As far as we know, you position ArhDaily not only as a media, but also as the largest industry library. Have you thought about developing this idea, perhaps, to create an educational platform on the basis of the portal?

– As practicing architects we understood the importance of having access to a library of inspiration and knowledge, and also about materials and construction products, a core part of the architect’s work that is very hard to develop at the beginning of your career. That’s why we build our product catalog, but always understood as an instance of learning. In that aspect learning has always been embedded into what we do, but in a passive way. We have been discussing how to approach the trend of online education, specially by understanding the need of scaling proper architectural knowledge across the world and how e-learning is and is not working today.

What problems of modern industrial cities do you consider to be the most serious and why?

– The reconversion of former industrial zones with rich urban potential is perhaps the biggest challenge. In the past industrial age, these zones would be located in prime land: waterfronts, near transport infrastructure, central areas. As industries move out of the city or just get replaced by technology, there is a big opportunity to turn this former industrial zones into new developments for the city, usually of big scale and with the potential to refurbish old buildings. The industrial infrastructure also has potential, as it usually leaves voids across the city. On the other hand, what will the new “industry” look like, with massive automated facilities outside the city, from data centers to distribution hubs.

What, in your opinion, is the main achievement and the main weakness of the architecture of the XXI century?

– For me globalization is the biggest achievement and the biggest weakness of this era. It offers many benefits, but with the danger to flatten everything.

What architectural objects built in the last 10 years impressed you the most?

– For me the most interest objects have to do with city transformations. From the High Line in New York to Kings Cross in London, to Zaryadye Park in Moscow. In terms of the building as experience, Japanese architecture is always sublime to me. From the Teshima Museum by Ryue Nishizawa, to Sou Fujimoto radical housing.

Which country (or countries), in your opinion, is at the forefront of architecture and urban planning?

– There are countries where architectural culture is very strong and there is space for experimentation, such as Japan. But the countries that today interest me the most are the places where there is a rapid growth in architecture in hand with a strong local identity, as I mentioned before: Indonesia, Vietnam, Iran.

You’ve visited several Russian cities. Can you give a review of the architecture with which you managed to get acquainted?
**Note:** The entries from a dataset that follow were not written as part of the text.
Lemma committed_spec i d m :
  Ready bus bk m -> fresh m d -> int_ok i -> routes (routing m) !! route_of bk i = None ->
  devices (objects m) !! motor_key bus i = None ->
  let m' := committed i d m in
  Ready bus bk m' /\ devices (objects m') = <[motor_key bus i := d]> (devices (objects m)) /\
  device_keys (objects m') = <[d := motor_key bus i]> (device_keys (objects m)) /\
  (forall d', d' <> d -> registrations (routing m') !! d' = registrations (routing m) !! d') /\
  (forall key, key <> route_of bk i -> routes (routing m') !! key = routes (routing m) !! key).
Proof.
  intros H Hf Hi Hroute Hdev m'.
  destruct (apply_status_effect bus i d (published i d m)) as (Eo & Er & Ev).
  pose proof (published_ready i d m H Hf Hroute) as HP.
  set (m1 := ApplyMotorStatusConfigurationLocked bus i d (published i d m)) in *.
  assert (objects m1 = objects m) as Eo' by (rewrite Eo; done).
  assert (devices (objects m') = <[motor_key bus i := d]> (devices (objects m)) /\
          device_keys (objects m') = <[d := motor_key bus i]> (device_keys (objects m)) /\ routing m' = routing (published i d m)) as (E1 & E2 & E3).
  { subst m'. unfold committed, commit_device. fold m1. rewrite Eo'. cbn. rewrite !emplace_none by (done || apply Hf). by rewrite Er. }
  split_and!; [|exact E1|exact E2| |].
  - split; rewrite ?E3; [|exact (rd_domain _ _ _ HP)| | | |exact (rd_reserved _ _ _ HP)|exact (rd_active _ _ _ HP)].
    + subst m'. unfold committed. fold m1. apply tables_commit; rewrite ?Eo'; [|done|apply Hf| |].
      * by apply (tables_statuses (published i d m)); [apply HP|..].
      * rewrite Er. unfold published. cbn. rewrite lookup_insert_eq. by eexists.
      * intros _. split; [done|]. split; [done|]. rewrite Er. intros reg. unfold published.
        cbn [routing set_routing set_routes register registrations]. rewrite lookup_insert_eq. intros [= <-].
        split; [done|]. exists (next_record (routing m)), bk. split; [exact (rd_key _ _ _ H)|done].
    + subst m'. unfold committed, commit_device. fold m1. rewrite Eo'. exact (rd_key _ _ _ H).
    + subst m'. unfold committed, commit_device. fold m1. rewrite Eo'. exact (rd_deleting _ _ _ H).
    + subst m'. unfold committed, commit_device. fold m1. rewrite Eo'. exact (rd_resetting _ _ _ H).
  - intros d' Hne. rewrite E3. unfold published. cbn. by rewrite lookup_insert_ne.
  - intros key Hne. rewrite E3. unfold published. cbn. by rewrite lookup_insert_ne.
Qed.

End Ready.

(** ** Registering what was found *)

(** The frame a new motor is asked its firmware version with. *)
Definition firmware_query (bk : BusKey) (i flags : Z) : MotorMessage :=
  mkMsg (bk_raw_idx bk)
    (mkPack (u16 i) flags 2 [u8 (7 ≪ 5); u8 (MotorParameter.code MotorParameter.FirmwareVersion); 0; 0; 0; 0; 0; 0]).

Lemma with_fd_twice flags canfd : WithCanFdFlag (WithCanFdFlag flags canfd) canfd = WithCanFdFlag flags canfd.
Proof.
  unfold WithCanFdFlag. rewrite !sanitize_mod.
  assert (forall z, 0 <= z < 16 -> forall c : bool,
    (if c then u8 ((if c then u8 (z .| kCanFrameFlagFdMask) else u8 (z .& u8 (Z.lnot kCanFrameFlagFdMask))) mod 16 .| kCanFrameFlagFdMask)
     else u8 ((if c then u8 (z .| kCanFrameFlagFdMask) else u8 (z .& u8 (Z.lnot kCanFrameFlagFdMask))) mod 16 .& u8 (Z.lnot kCanFrameFlagFdMask))) =
    (if c then u8 (z .| kCanFrameFlagFdMask) else u8 (z .& u8 (Z.lnot kCanFrameFlagFdMask)))) as Hz.
  { intros z Hz c. assert (z ∈ map Z.of_nat (seq 0 16)) as Hin.
    { apply list_elem_of_fmap. exists (Z.to_nat z). split; [by rewrite Z2Nat.id by lia|]. apply elem_of_seq. lia. }
    repeat (apply elem_of_cons in Hin as [->|Hin]; [by destruct c|]). by apply elem_of_nil in Hin. }
  exact (Hz (flags mod 16) (Z.mod_pos_bound flags 16 ltac:(lia)) canfd).
Qed.

Section Create.
Context (bus : nat) (bk : BusKey) (fl al : bool).
Abbreviation idx := (bk_raw_idx bk).

Lemma CreateMotor_ok i flags canfd m a q mf arr d cs :
  Ready bus bk m -> direct idx a -> fresh m d -> int_ok i -> routes (routing m) !! route_of bk i = None ->
  devices (objects m) !! motor_key bus i = None ->
  exists a' q',
    CreateMotor bus bk i flags canfd (mkWorld m a (newest kMailbox q) fl mf al arr (Some d :: cs)) =
      (Some d, mkWorld (committed bus bk i d m) a' (newest kMailbox q') fl (<[d := WithCanFdFlag flags canfd]> mf) al (tl arr) cs) /\
    direct idx a' /\ wire a' = wire a ++ [SentDirect [firmware_query bk i (WithCanFdFlag flags canfd)]].
Proof.
  intros H [Hs Ht] Hf Hi Hroute Hdev.
  pose proof (published_ready bus bk i d m H Hf Hroute) as HP.
  unfold CreateMotor, CreateDevice. cbn [manager]. rewrite (ready_usable _ _ _ H), Hdev. cbn [negb constructs].
  unfold MakeWriter, MakeDeviceWriter, with_constructs, with_adapter, with_motor_flags. cbn [manager adapter unknown_messages external_device_flag motor_flags alive arrivals constructs].
  rewrite (publish_motor _ _ _ _ _ H Hf Hroute). unfold QueryFirmwareVersion, with_manager, with_adapter.
  cbn [manager adapter unknown_messages external_device_flag motor_flags alive arrivals constructs].
  unfold SubmitDeviceMessage. cbn [SyncQueue.buses]. rewrite fn_lookup_insert. cbn [sync_mode]. rewrite Hs, lookup_insert_eq.
  cbn [snd default from_option Datatypes.id]. rewrite Sleep_eq by exact (rd_domain _ _ _ HP).
  cbn [manager adapter unknown_messages external_device_flag motor_flags alive arrivals constructs].
  rewrite (ready_usable _ _ _ HP). eexists _, _. split; [reflexivity|]. unfold driver. cbn [snd wire throws SyncQueue.buses].
  split; [|done]. split; [|cbn; by rewrite Ht]. cbn. by rewrite fn_lookup_insert.
Qed.

(** Everything but the devices [ds] is as it was: what is registered, the routes and the
    callbacks of the other devices, and all the settings. *)
Record Undisturbed (ds : list nat) (m m' : Manager) : Prop := {
  un_keys : forall d, d ∉ ds -> device_keys (objects m') !! d = device_keys (objects m) !! d;
  un_registered : forall d, d ∉ ds -> registrations (routing m') !! d = registrations (routing m) !! d;
  un_routes : forall key n, routes (routing m) !! key = Some n -> routes (routing m') !! key = Some n;
  un_callbacks : forall d, d ∉ ds -> on_status (statuses m') !! d = on_status (statuses m) !! d;
  un_settings : status_callbacks (statuses m') = status_callbacks (statuses m) /\
    adapter_status_configs (statuses m') = adapter_status_configs (statuses m) /\
    motor_index_reservations (statuses m') = motor_index_reservations (statuses m)
}.

Lemma undisturbed_refl ds m : Undisturbed ds m m.
Proof. done. Qed.

Lemma undisturbed_trans ds ds1 ds2 m m1 m2 :
  ds1 ⊆ ds -> ds2 ⊆ ds -> Undisturbed ds1 m m1 -> Undisturbed ds2 m1 m2 -> Undisturbed ds m m2.
Proof.
  intros S1 S2 [K1 R1 T1 C1 (A1 & B1 & D1)] [K2 R2 T2 C2 (A2 & B2 & D2)]. split.
  - intros d Hd. rewrite K2, K1 by (intros ?; apply Hd; auto). done.
  - intros d Hd. rewrite R2, R1 by (intros ?; apply Hd; auto). done.
  - auto.
  - intros d Hd. rewrite C2, C1 by (intros ?; apply Hd; auto). done.
  - split_and!; congruence.
Qed.

Lemma committed_undisturbed i d m :
  Ready bus bk m -> fresh m d -> int_ok i -> routes (routing m) !! route_of bk i = None ->
  devices (objects m) !! motor_key bus i = None -> Undisturbed [d] m (committed bus bk i d m).
Proof.
  intros H Hf Hi Hroute Hdev. destruct (committed_spec bus bk i d m H Hf Hi Hroute Hdev) as (_ & _ & E2 & E3 & E4).
  assert (forall x, x ∉ [d] -> x <> d) as Hne by (intros x Hx ->; apply Hx, list_elem_of_here).
  assert (statuses (committed bus bk i d m) = statuses (ApplyMotorStatusConfigurationLocked bus i d (published bus bk i d m))) as Es.
  { unfold committed, commit_device. done. }
  split.
  - intros x Hx. rewrite E2. by apply lookup_insert_ne, not_eq_sym, Hne.
  - intros x Hx. by apply E3, Hne.
  - intros key n Hn. rewrite E4; [done|]. intros ->. congruence.
  - intros x Hx%Hne. rewrite Es. unfold ApplyMotorStatusConfigurationLocked. destruct (bus_keys _ !! _) as [b|]; [|done].
    destruct (adapter_usable _ _); [|done]. cbn [statuses set_statuses on_status set_on_status].
    destruct (status_callbacks _ !! _); [by rewrite lookup_insert_ne|by rewrite lookup_delete_ne].
  - rewrite Es. unfold ApplyMotorStatusConfigurationLocked. destruct (bus_keys _ !! _) as [b|]; [|done].
    by destruct (adapter_usable _ _).
Qed.

(** What registering the motors of [l] leaves of the tables. *)
Record Registered (l : list (Z * Z)) (ds : list nat) (m m' : Manager) (mf mf' : gmap nat Z) : Prop := {
  rg_old : forall k d, devices (objects m) !! k = Some d -> devices (objects m') !! k = Some d;
  rg_new : forall k d, devices (objects m') !! k = Some d ->
    devices (objects m) !! k = Some d \/ d ∈ ds /\ exists i flags, k = motor_key bus i /\ (i, flags) ∈ l;
  rg_found : forall i flags, (i, flags) ∈ l ->
    exists d, devices (objects m') !! motor_key bus i = Some d /\ mf' !! d = Some (WithCanFdFlag flags (CanFrameFlagsUseCanFd flags));
  rg_flags : forall d, d ∉ ds -> (forall i flags, (i, flags) ∈ l -> devices (objects m) !! motor_key bus i <> Some d) -> mf' !! d = mf !! d;
  rg_rest : Undisturbed ds m m'
}.

Lemma Reconcile_ok i flags m a q mf arr d cs :
  Ready bus bk m -> direct idx a -> fresh m d -> int_ok i -> routes (routing m) !! route_of bk i = None ->
  let canfd := CanFrameFlagsUseCanFd flags in
  exists m' a' q' d' mf' arr' ds more,
    ReconcileDiscoveredMotor bus bk i flags canfd (mkWorld m a (newest kMailbox q) fl mf al arr (Some d :: cs)) =
      (Some (Some d'), mkWorld m' a' (newest kMailbox q') fl mf' al arr' (map Some ds ++ cs)) /\
    (ds = [d] /\ m' = m /\ devices (objects m) !! motor_key bus i = Some d' \/
     ds = [] /\ d' = d /\ devices (objects m) !! motor_key bus i = None /\ m' = committed bus bk i d m) /\
    mf' = <[d' := WithCanFdFlag flags canfd]> mf /\ direct idx a' /\ wire a' = wire a ++ more /\
    Forall (fun s => s = SentDirect [firmware_query bk i (WithCanFdFlag flags canfd)]) more.
Proof.
  intros H Hd Hf Hi Hroute canfd. unfold ReconcileDiscoveredMotor. cbn [manager]. rewrite (ready_usable _ _ _ H). cbn [negb].
  destruct (devices (objects m) !! motor_key bus i) as [d'|] eqn:Ed.
  - unfold is_deleting. rewrite (rd_deleting _ _ _ H), bool_decide_false by apply not_elem_of_empty.
    exists m, a, q, d', (<[d' := WithCanFdFlag flags canfd]> mf), arr, [d], []. unfold with_motor_flags. cbn.
    split_and!; [done|by left|done|exact Hd|by rewrite app_nil_r|by apply list.Forall_nil].
  - destruct (CreateMotor_ok i (WithCanFdFlag flags canfd) canfd m a q mf arr d cs H Hd Hf Hi Hroute Ed) as (a' & q' & E & Hd' & Hw).
    rewrite E. cbn [fst snd]. rewrite with_fd_twice in *. eexists _, a', q', d, _, (tl arr), [], _.
    split; [reflexivity|]. split_and!; [by right|done|exact Hd'|exact Hw|by apply list.Forall_singleton].
Qed.

End Create.

(** ** Registering all of them *)

Section ReconcileAll.
Context (bus : nat) (bk : BusKey) (fl al : bool).
Abbreviation idx := (bk_raw_idx bk).

Lemma motor_key_inj i j : motor_key bus i = motor_key bus j -> i = j.
Proof. by intros [= ->]. Qed.

(** A registered motor has one index. *)
Lemma one_index m i j d :
  Ready bus bk m -> devices (objects m) !! motor_key bus i = Some d -> devices (objects m) !! motor_key bus j = Some d -> i = j.
Proof.
  intros H Hi Hj. pose proof (o_devices _ (t_objects _ (rd_tables _ _ _ H))) as O.
  apply O in Hi, Hj. apply motor_key_inj. congruence.
Qed.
What impressed you most, what decisions seemed controversial?

– For me Russian cities have always been fascinating in the sense that there is a series of accumulated layers, from neo classical to modernism, with a unique character. Of course that the soviet era architecture is interesting to me as it materialized the ideals of a society, when architects played an important role. Today I see that the challenge is on how to move forward with a new character, that can acknowledge the past, but building a new identity away from false historicisms or copy/paste of globalization’s ideals, materializing the needs and aspirations of Russian society today.
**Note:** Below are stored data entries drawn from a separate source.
Definition MakeParameterReply (bus_idx motor_idx parameter : Z) (payload : list Z) (flags : Z) : MotorMessage :=
  mkMsg bus_idx (reply_pack motor_idx flags [u8 (5 ≪ 5); u8 parameter] payload).
Definition MakeRawWriteAckMessage (bus_idx motor_idx raw_parameter_id : Z) (payload : list Z) (flags : Z)
    : MotorMessage := mkMsg bus_idx (reply_pack motor_idx flags [255; 254; raw_parameter_id] payload).
Definition MakeWriteAck (bus_idx motor_idx : Z) (p : MotorParameter.t) (payload : list Z) (flags : Z)
    : MotorMessage := MakeRawWriteAckMessage bus_idx motor_idx (FakeRawIdFromWriteParameter p) payload flags.
Definition InjectMessage (m : MotorMessage) : list FakeEvent := [Replied m].

(** ** Parameter reads and writes *)

Definition range_payload (enc : Z -> list Z) (cast : F32.t -> option Z) (scale : F32.t) (r : Range F32.t)
    : option (list Z) :=
  lo ← cast (F32.mul (rmin r) scale); hi ← cast (F32.mul (rmax r) scale); Some (enc lo ++ enc hi).
(** The gain ranges are cast as they are. *)
Definition gain_range_payload (r : Range F32.t) : option (list Z) :=
  lo ← cast_u16 (rmin r); hi ← cast_u16 (rmax r); Some (EncodeU16 lo ++ EncodeU16 hi).

(** The [switch] on the queried parameter. *)
Definition reply_payload (s : FakeMotorSnapshot) (p : option MotorParameter.t) : option (list Z) :=
  let b := fs_build s in let t := fs_settings s in let k := fs_kin s in
  let r := fs_ranges t in
  match p with
  | Some MotorParameter.Position => Some (EncodeFloatBe (F32.div (F32.mul (fs_position_rad k) (F32.of_Z 180)) pi32))
  | Some MotorParameter.Speed => Some (EncodeFloatBe (F32.div (F32.mul (fs_speed_rad_s k) (F32.of_Z 30)) pi32))
  | Some MotorParameter.Current => Some (EncodeFloatBe (fs_current_a k))
  | Some MotorParameter.EncoderAngle =>
      raw ← cast_i16 (F32.mul (fs_raw_angle_deg b) (F32.of_Z 100));
      cal ← cast_i16 (F32.mul (fs_cal_angle_deg b) (F32.of_Z 100));
      Some (fs_cal_flag b :: EncodeI16 raw ++ EncodeI16 cal)
  | Some MotorParameter.CurKpKi => Some (EncodeU16 (pi_kp (fs_cur_gain_raw t)) ++ EncodeU16 (pi_ki (fs_cur_gain_raw t)))
  | Some MotorParameter.SpdKpKi => Some (EncodeU16 (pi_kp (fs_spd_gain_raw t)) ++ EncodeU16 (pi_ki (fs_spd_gain_raw t)))
  | Some MotorParameter.PosKpKd => Some (EncodeU16 (pd_kp (fs_pos_gain_raw t)) ++ EncodeU16 (pd_kd (fs_pos_gain_raw t)))
  | Some MotorParameter.ProductId => Some (EncodeU32 (fs_product_id b))
  | Some MotorParameter.HardwareVersion => Some (EncodeU32 (fs_hw_version b))
  | Some MotorParameter.FirmwareVersion => Some (EncodeU32 (default 0 (fs_fw_version b)))
  | Some MotorParameter.Kt => v ← cast_u16 (F32.mul (fs_kt b) (F32.of_Z 100)); Some (EncodeU16 v)
  | Some MotorParameter.PVTKpRange => gain_range_payload (kp r)
  | Some MotorParameter.PVTKdRange => gain_range_payload (kd r)
  | Some MotorParameter.PVTPosRange => range_payload EncodeI16 cast_i16 (F32.of_Z 100) (position r)
  | Some MotorParameter.PVTSpdRange => range_payload EncodeI16 cast_i16 (F32.of_Z 100) (speed r)
  | Some MotorParameter.PVTTorRange => range_payload EncodeI16 cast_i16 (F32.of_Z 10) (torque r)
  | Some MotorParameter.PVTCurRange => range_payload EncodeI16 cast_i16 (F32.of_Z 10) (current r)
  | Some MotorParameter.CanTimeout => Some (EncodeU16 (fs_can_timeout_ms t))
  | Some MotorParameter.BrakeStatus => Some [if fs_brake_enabled s then 0 else 1]
  | _ => Some (EncodeFloatBe F32.zero)
  end.

(** The parameters whose value depends on the motion up to now. *)
Definition reads_motion (p : option MotorParameter.t) : bool :=
  match p with
  | Some MotorParameter.Position | Some MotorParameter.Speed | Some MotorParameter.Current => true
  | _ => false
  end.

Definition raw_word (raw : list Z) (o : nat) : Z := (byte_at raw o ≪ 8) .| byte_at raw (o + 1).
Definition raw_range (den : Z) (raw : list Z) : Range F32.t :=
  mkRange (F32.div (F32.of_Z (i16 (raw_word raw 0))) (F32.of_Z den))
          (F32.div (F32.of_Z (i16 (raw_word raw 2))) (F32.of_Z den)).
Definition gain_range (raw : list Z) : Range F32.t :=
  mkRange (F32.of_Z (raw_word raw 0)) (F32.of_Z (raw_word raw 2)).

Definition with_ranges (f : MotorProperties -> MotorProperties) (t : FakeSettings) : FakeSettings :=
  mkSettings (f (fs_ranges t)) (fs_can_timeout_ms t) (fs_communication_mode t) (fs_cur_gain_raw t)
    (fs_spd_gain_raw t) (fs_pos_gain_raw t).

(** The [if]s of a parameter write; each asks for enough bytes. *)
Definition write_parameter (raw_parameter_id : Z) (p : option MotorParameter.t) (raw : list Z)
    (t : FakeSettings) : FakeSettings :=
  let t := if (raw_parameter_id =? 2) && (1 <=? length raw)%nat
           then mkSettings (fs_ranges t) (fs_can_timeout_ms t) (byte_at raw 0) (fs_cur_gain_raw t)
                  (fs_spd_gain_raw t) (fs_pos_gain_raw t)
           else t in
  let four := (4 <=? length raw)%nat in
  match p with
  | Some MotorParameter.CanTimeout =>
      if (2 <=? length raw)%nat
      then mkSettings (fs_ranges t) (u16 (raw_word raw 0)) (fs_communication_mode t) (fs_cur_gain_raw t)
             (fs_spd_gain_raw t) (fs_pos_gain_raw t)
      else t
  | Some MotorParameter.PVTKpRange => if four then with_ranges (set_kp (gain_range raw)) t else t
  | Some MotorParameter.PVTKdRange => if four then with_ranges (set_kd (gain_range raw)) t else t
  | Some MotorParameter.PVTPosRange => if four then with_ranges (set_position (raw_range 100 raw)) t else t
  | Some MotorParameter.PVTSpdRange => if four then with_ranges (set_speed (raw_range 100 raw)) t else t
  | Some MotorParameter.PVTTorRange => if four then with_ranges (set_torque (raw_range 10 raw)) t else t
  | Some MotorParameter.PVTCurRange => if four then with_ranges (set_current (raw_range 10 raw)) t else t
  | Some MotorParameter.CurKpKi =>
      if four then mkSettings (fs_ranges t) (fs_can_timeout_ms t) (fs_communication_mode t)
                     (mkKpKi (DecodeRawU16 raw 0) (DecodeRawU16 raw 2)) (fs_spd_gain_raw t) (fs_pos_gain_raw t)
      else t
  | Some MotorParameter.SpdKpKi =>
      if four then mkSettings (fs_ranges t) (fs_can_timeout_ms t) (fs_communication_mode t)
                     (fs_cur_gain_raw t) (mkKpKi (DecodeRawU16 raw 0) (DecodeRawU16 raw 2)) (fs_pos_gain_raw t)
      else t
  | Some MotorParameter.PosKpKd =>
      if four then mkSettings (fs_ranges t) (fs_can_timeout_ms t) (fs_communication_mode t)
                     (fs_cur_gain_raw t) (fs_spd_gain_raw t) (mkKpKd (DecodeRawU16 raw 0) (DecodeRawU16 raw 2))
      else t
  | _ => t
  end.

(** ** Send *)

Section Send.
Context {MotorModel : Type} (GetMotorModelRanges : MotorModel -> MotorProperties).
Context (EC_A4310_P2 : MotorModel).

Definition notify (env : FakeEnv) (r : FakeCommandRecord) (F : FakeState) : FakeState * list FakeEvent :=
  if has_observer F then (e_observer env F, [Observed r]) else (F, []).

(** [notify_observer()], then a reply built from the state the observer left. *)
Definition notify_then (env : FakeEnv) (r : FakeCommandRecord) (reply : FakeState -> option (list FakeEvent))
    (F : FakeState) : option (FakeState * list FakeEvent) :=
  let (F, seen) := notify env r F in
  replies ← reply F; Some (F, seen ++ replies).

(** A reply built before the observer is called. *)
Definition reply_with (env : FakeEnv) (r : FakeCommandRecord) (m : MotorMessage) (F : FakeState)
    : option (FakeState * list FakeEvent) := notify_then env r (fun _ => Some [Replied m]) F.

Definition status_of (s : FakeMotorSnapshot) (pos spd cur : F32.t) : MotorStatus :=
  mkFb1 (fs_error (fs_build s)) pos spd cur (fs_motor_temp_c (fs_build s)) (fs_mos_temp_c (fs_build s)).

Definition emit_status (message : MotorMessage) (key feedback_type : Z)
    (st : FakeMotorSnapshot -> MotorStatus) (F : FakeState) : option (list FakeEvent) :=
  if feedback_type <=? 0 then Some []
  else
    s ← snapshots F !! key;
    m ← MakeFeedbackMessageLocked F (bus_idx message) (i32 (id (mdata message))) (st s) feedback_type;
    Some [Replied m].
Definition emit_feedback (message : MotorMessage) (key feedback_type : Z) : FakeState -> option (list FakeEvent) :=
  emit_status message key feedback_type (fun s =>
    status_of s (fs_position_rad (fs_kin s)) (fs_speed_rad_s (fs_kin s)) (fs_current_a (fs_kin s))).

Definition update_snapshot (key : Z) (f : FakeMotorSnapshot -> FakeMotorSnapshot) (F : FakeState) : FakeState :=
  with_motors (alter f key (snapshots F)) (motions F) F.

(** The motion of a motor that keeps [speed]. *)
Definition steady (env : FakeEnv) (speed : F32.t) : FakeMotionState :=
  mkMotion (e_after env) speed speed (F32.of_Z 1).

(** A current or torque: the motor accelerates towards the end of its speed range. *)
Definition push_motion (env : FakeEnv) (key : Z) (value : F32.t) (F : FakeState) : FakeState :=
  match snapshots F !! key with
  | None => F
  | Some s =>
      let m := default (mkMotion 0 F32.zero F32.zero (F32.of_Z 1)) (motions F !! key) in
      set_motion key
        (if F32.ltb (F32.abs value) (f32_lit 1 1000000)
         then mkMotion (e_after env) (current_speed m) (current_speed m) F32.zero
         else mkMotion (e_after env) (current_speed m)
                (F32.mul (if F32.ltb F32.zero value then F32.of_Z 1 else F32.of_Z (-1))
                         (F32.abs (rmax (speed (fs_ranges (fs_settings s)))))) (F32.of_Z 1)) F
  end.

Definition broadcast_ack (message : MotorMessage) (hi lo kind : Z) : MotorMessage :=
  mkMsg (bus_idx message) (make_pack 2047 4 [hi; lo; 0; kind]).

(** The command on a simulated motor that answers. *)
Definition HandleCommand (env : FakeEnv) (message : MotorMessage) (motor key : Z) (r : FakeCommandRecord)
    (F : FakeState) : option (FakeState * list FakeEvent) :=
  let pack := mdata message in
  let idx := i32 (id pack) in
  match fr_payload r with
  | FakePVTControl _ _ pos spd tor =>
      notify_then env r (emit_feedback message key 1)
        (set_motion key (steady env spd) (update_snapshot key (set_kin (fun _ => mkKin pos spd tor tor)) F))
  | FakePosControl pos spd cur fb =>
      notify_then env r (emit_status message key fb (fun s => status_of s pos spd cur))
        (set_motion key (steady env F32.zero)
           (update_snapshot key (set_kin (fun k => mkKin pos F32.zero cur (fs_torque_nm k))) F))
  | FakeSpdControl spd cur fb =>
      let F := AdvanceMotionToNowLocked env (bus_idx message) motor F in
      notify_then env r (emit_feedback message key fb)
        (set_motion key (steady env spd)
           (update_snapshot key (set_kin (fun k => mkKin (fs_position_rad k) spd cur (fs_torque_nm k))) F))
  | FakeCurControl cur fb =>
      let F := AdvanceMotionToNowLocked env (bus_idx message) motor F in
      notify_then env r (emit_feedback message key fb)
        (push_motion env key cur
           (update_snapshot key (set_kin (fun k => mkKin (fs_position_rad k) (fs_speed_rad_s k) cur (fs_torque_nm k))) F))
  | FakeTorControl tor fb =>
      let F := AdvanceMotionToNowLocked env (bus_idx message) motor F in
      notify_then env r (emit_feedback message key fb)
        (push_motion env key tor
           (update_snapshot key (set_kin (fun k => mkKin (fs_position_rad k) (fs_speed_rad_s k) tor tor)) F))
  | FakeStop _ cur fb =>
      notify_then env r (emit_feedback message key fb)
        (set_motion key (steady env F32.zero)
           (update_snapshot key (set_kin (fun k => mkKin (fs_position_rad k) F32.zero cur (fs_torque_nm k))) F))
  | FakeBrake enabled =>
      s ← snapshots F !! key;
      reply_with env r
        (mkMsg (bus_idx message)
           (make_pack (id pack) 2 [u8 (192 .| u8 (fs_error (fs_build s))); if enabled then 0 else 1]))
        (update_snapshot key (set_brake enabled) F)
  | FakeSetPos pos =>
      reply_with env r (broadcast_ack message (byte_at (data pack) 0) (byte_at (data pack) 1) 3)
        (update_snapshot key (set_kin (fun k => mkKin pos (fs_speed_rad_s k) (fs_current_a k) (fs_torque_nm k))) F)
  | FakeResetZeroPos =>
      reply_with env r (broadcast_ack message (byte_at (data pack) 0) (byte_at (data pack) 1) 3)
        (update_snapshot key (set_kin (fun k => mkKin F32.zero (fs_speed_rad_s k) (fs_current_a k) (fs_torque_nm k))) F)
  | FakeSetId _ target_id =>
      reply_with env r (broadcast_ack message (u8 (target_id ≫ 8)) (u8 (target_id .& 255)) 4) F
  | FakeGetParameter c =>
      s ← snapshots F !! key;
      let p := parameter_of_code c in
      if match fs_fw_version (fs_build s) with None => true | Some _ => false end ||
         (negb (SnapshotIsNewFirmware s) && ParameterHiddenFromOldFirmware p)
      then Some (notify env r F)
      else
        let F := if reads_motion p then AdvanceMotionToNowLocked env (bus_idx message) motor F else F in
        s ← snapshots F !! key;
        payload ← reply_payload s p;
        reply_with env r
          (MakeParameterReply (bus_idx message) idx c payload (fs_reply_frame_flags (fs_build s))) F
  | FakeSetParameter raw_parameter_id p _ raw_value =>
      s ← snapshots F !! key;
      let policy := match p with
                    | Some p => default PolicySuccess (parameter_policies F !! (key, MotorParameter.code p))
                    | None => PolicySuccess
                    end in
      let F := with_records (command_records F)
                 (reply_records F ++ [mkReplyRecord (bus_idx message) idx policy]) (raw_sent_messages F) F in
      if bool_decide (policy = PolicySuccess) then
        let flags := fs_reply_frame_flags (fs_build s) in
        reply_with env r
          (match p with
           | Some p => MakeWriteAck (bus_idx message) idx p raw_value flags
           | None => MakeRawWriteAckMessage (bus_idx message) idx raw_parameter_id raw_value flags
           end)
          (update_snapshot key (set_settings (write_parameter raw_parameter_id p raw_value)) F)
      else Some (notify env r F)
  | FakeUnknown => Some (notify env r F)
  end.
The headquarters of the Eurasian Prize is located in Yekaterinburg, an industrial metropolis located east of the Ural Mountains. The general impression of it can be received by watching this short video. How would you describe this city, which 5 epithets suit it most? With what city would you compare it?

– Yekaterinburg looks like a city in change, with a strong presence of its industrial past and neoclassical and post-soviet architecture, finding its new character. The presence of the Itse river and its connection with the city offers many opportunities, reminding me of cities like Frankfurt.